Consider the entries below. Count the lines holding the string "injection" and state the number only.
==================================================
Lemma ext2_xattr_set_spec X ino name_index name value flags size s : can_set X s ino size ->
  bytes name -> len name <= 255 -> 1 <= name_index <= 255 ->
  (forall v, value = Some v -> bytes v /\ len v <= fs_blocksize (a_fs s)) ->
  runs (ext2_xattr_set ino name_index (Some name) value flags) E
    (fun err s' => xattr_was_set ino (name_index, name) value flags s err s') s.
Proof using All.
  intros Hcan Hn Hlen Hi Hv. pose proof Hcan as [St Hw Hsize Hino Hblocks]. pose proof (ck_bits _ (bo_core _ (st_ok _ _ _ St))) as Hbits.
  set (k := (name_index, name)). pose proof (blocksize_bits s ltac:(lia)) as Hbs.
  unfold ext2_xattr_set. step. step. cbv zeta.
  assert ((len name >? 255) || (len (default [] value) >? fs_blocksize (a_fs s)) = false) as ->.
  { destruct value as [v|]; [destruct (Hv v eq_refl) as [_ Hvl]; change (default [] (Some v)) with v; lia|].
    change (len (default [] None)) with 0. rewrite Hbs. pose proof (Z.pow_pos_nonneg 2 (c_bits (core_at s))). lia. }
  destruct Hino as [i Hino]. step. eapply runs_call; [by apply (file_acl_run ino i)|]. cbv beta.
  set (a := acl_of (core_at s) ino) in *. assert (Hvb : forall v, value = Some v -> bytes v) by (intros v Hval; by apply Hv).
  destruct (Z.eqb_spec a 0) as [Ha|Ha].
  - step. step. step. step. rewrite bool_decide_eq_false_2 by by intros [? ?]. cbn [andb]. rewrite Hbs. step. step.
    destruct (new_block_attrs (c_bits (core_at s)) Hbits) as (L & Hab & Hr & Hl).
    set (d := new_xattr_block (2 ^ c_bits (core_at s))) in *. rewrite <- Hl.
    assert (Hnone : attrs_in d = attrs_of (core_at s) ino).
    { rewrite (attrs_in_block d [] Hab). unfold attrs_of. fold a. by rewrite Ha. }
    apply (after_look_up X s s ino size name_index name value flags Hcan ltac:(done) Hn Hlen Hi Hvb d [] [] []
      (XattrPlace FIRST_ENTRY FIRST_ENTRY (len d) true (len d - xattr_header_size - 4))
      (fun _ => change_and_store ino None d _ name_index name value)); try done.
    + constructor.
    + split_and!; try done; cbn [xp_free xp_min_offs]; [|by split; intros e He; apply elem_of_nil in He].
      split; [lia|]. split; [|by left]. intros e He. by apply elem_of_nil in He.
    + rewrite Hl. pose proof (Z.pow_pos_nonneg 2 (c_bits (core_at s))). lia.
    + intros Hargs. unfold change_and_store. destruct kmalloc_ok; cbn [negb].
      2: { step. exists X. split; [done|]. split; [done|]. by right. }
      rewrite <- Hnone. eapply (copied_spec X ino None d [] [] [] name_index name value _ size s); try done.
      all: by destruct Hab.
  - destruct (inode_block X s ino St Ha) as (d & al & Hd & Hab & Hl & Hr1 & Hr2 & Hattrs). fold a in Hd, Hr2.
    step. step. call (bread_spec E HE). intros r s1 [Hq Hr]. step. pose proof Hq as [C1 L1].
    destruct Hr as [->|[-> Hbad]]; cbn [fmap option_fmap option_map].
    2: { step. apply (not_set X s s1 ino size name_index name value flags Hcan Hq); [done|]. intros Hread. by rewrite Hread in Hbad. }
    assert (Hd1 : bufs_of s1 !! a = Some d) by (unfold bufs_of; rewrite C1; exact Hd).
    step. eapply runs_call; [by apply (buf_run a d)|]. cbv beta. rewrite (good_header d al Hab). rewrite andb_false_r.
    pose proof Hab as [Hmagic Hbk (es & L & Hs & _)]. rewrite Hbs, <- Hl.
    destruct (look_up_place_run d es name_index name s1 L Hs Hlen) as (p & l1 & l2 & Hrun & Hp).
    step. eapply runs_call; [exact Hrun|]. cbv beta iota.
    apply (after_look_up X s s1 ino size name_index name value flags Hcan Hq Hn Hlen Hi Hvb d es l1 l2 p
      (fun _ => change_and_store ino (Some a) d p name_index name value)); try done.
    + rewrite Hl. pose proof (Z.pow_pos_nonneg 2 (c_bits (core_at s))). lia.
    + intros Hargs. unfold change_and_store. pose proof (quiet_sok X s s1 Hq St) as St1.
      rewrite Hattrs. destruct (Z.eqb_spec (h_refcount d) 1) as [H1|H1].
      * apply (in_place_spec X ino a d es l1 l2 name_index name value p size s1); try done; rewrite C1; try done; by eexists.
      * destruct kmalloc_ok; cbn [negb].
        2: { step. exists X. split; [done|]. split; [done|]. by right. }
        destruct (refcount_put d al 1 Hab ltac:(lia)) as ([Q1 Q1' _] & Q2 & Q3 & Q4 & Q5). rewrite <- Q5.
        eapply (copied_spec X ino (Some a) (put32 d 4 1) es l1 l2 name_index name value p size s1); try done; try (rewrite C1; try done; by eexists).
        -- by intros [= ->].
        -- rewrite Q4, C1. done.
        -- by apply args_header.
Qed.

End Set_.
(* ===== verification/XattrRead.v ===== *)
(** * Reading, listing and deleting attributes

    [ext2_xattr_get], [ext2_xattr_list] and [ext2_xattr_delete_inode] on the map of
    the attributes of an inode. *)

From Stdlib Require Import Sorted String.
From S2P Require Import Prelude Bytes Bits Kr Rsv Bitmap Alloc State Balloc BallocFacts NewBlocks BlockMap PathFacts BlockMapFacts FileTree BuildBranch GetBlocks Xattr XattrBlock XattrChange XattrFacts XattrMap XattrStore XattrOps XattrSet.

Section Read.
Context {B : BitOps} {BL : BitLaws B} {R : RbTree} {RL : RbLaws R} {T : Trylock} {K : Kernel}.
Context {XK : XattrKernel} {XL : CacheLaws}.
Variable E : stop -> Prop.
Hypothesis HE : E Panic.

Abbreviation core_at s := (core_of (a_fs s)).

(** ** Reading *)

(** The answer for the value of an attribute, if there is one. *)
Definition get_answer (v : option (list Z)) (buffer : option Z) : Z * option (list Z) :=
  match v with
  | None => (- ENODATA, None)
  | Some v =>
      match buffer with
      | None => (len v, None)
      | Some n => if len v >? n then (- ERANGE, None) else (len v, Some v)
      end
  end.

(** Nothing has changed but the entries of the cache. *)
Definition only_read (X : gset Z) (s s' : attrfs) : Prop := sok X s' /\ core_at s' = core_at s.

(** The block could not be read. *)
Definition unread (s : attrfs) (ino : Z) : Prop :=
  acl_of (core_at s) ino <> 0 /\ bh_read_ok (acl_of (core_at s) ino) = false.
==================================================
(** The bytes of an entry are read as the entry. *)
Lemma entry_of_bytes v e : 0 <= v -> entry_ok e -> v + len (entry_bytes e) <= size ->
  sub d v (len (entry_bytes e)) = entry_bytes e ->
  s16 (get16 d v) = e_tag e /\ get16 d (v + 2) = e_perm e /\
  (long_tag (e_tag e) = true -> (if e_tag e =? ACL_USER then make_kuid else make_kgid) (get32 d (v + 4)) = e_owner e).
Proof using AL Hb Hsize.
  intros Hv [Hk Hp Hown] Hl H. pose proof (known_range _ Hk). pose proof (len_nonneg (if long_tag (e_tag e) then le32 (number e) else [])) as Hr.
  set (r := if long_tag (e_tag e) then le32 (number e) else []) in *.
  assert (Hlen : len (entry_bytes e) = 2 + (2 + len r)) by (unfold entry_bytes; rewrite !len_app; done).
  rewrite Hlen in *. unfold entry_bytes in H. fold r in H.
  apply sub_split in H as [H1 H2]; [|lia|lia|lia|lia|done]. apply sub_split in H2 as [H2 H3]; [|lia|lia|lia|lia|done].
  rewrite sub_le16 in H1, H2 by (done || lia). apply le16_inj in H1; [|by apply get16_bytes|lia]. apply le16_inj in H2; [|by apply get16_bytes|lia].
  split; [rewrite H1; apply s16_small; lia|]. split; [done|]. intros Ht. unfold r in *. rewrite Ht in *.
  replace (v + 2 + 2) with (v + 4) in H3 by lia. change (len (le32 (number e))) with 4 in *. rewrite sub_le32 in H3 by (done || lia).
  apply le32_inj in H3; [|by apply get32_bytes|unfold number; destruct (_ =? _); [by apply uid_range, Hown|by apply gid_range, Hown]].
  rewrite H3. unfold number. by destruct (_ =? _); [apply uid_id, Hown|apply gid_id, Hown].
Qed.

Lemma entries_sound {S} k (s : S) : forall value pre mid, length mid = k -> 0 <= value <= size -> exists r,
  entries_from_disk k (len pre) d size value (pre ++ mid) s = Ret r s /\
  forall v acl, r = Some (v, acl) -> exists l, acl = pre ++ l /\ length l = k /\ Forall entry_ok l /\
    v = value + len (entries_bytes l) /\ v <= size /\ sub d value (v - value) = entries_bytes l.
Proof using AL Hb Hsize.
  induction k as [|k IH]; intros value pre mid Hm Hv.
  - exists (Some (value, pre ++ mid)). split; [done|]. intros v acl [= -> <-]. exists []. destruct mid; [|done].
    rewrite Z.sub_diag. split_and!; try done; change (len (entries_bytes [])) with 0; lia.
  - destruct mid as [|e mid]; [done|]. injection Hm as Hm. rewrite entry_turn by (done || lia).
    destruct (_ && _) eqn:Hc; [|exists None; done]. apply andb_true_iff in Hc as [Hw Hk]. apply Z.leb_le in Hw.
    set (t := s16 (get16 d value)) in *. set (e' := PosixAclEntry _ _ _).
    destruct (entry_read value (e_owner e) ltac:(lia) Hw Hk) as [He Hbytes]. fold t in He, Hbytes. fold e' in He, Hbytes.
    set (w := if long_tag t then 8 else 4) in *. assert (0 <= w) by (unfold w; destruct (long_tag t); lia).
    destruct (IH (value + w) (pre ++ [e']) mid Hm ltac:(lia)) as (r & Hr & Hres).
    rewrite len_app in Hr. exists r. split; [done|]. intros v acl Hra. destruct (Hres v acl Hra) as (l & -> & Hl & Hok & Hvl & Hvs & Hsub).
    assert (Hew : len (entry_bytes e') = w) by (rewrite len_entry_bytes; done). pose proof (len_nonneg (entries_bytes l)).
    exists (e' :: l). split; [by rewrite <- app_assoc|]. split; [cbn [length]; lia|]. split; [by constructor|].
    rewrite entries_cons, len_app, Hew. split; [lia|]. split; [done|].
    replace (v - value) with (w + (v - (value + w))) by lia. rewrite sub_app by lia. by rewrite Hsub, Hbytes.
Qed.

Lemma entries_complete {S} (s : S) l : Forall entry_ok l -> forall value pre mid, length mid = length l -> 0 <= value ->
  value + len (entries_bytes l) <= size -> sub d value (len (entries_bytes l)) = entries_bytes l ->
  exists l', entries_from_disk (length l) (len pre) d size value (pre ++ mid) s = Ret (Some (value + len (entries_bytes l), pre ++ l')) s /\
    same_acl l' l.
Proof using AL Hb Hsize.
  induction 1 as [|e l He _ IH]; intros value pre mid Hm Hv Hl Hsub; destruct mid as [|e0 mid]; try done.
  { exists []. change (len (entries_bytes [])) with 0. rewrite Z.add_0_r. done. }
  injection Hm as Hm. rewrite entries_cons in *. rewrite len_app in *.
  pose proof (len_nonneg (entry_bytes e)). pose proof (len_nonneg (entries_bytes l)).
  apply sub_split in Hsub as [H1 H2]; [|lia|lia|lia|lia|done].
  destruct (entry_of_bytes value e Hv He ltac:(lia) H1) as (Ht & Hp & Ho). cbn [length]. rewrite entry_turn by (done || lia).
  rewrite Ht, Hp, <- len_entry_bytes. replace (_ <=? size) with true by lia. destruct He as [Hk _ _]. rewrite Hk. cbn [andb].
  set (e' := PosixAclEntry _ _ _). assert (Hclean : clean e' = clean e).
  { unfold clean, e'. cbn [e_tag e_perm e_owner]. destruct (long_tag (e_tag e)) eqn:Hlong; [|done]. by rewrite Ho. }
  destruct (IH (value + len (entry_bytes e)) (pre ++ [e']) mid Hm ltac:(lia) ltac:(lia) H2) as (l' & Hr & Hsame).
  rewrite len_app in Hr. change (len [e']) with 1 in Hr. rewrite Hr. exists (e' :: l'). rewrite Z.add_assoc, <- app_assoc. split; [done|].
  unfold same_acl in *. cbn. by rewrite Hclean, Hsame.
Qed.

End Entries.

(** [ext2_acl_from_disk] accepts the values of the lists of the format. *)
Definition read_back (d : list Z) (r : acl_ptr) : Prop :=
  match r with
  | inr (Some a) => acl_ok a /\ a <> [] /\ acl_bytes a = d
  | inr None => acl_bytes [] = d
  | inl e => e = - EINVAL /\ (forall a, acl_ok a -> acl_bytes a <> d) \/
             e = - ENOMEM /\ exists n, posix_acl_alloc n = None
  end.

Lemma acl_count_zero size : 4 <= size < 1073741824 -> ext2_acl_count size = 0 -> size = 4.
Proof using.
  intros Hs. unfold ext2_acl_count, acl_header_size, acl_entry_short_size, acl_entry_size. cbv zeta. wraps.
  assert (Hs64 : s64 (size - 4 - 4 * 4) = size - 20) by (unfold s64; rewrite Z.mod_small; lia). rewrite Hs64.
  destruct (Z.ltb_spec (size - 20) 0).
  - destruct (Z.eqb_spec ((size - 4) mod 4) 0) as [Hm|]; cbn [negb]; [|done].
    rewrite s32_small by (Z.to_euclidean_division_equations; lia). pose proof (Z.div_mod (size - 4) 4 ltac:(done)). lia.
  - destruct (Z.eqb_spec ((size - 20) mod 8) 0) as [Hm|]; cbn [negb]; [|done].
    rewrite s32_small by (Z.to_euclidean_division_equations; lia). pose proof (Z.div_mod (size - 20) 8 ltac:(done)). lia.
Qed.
==================================================
Task output: 2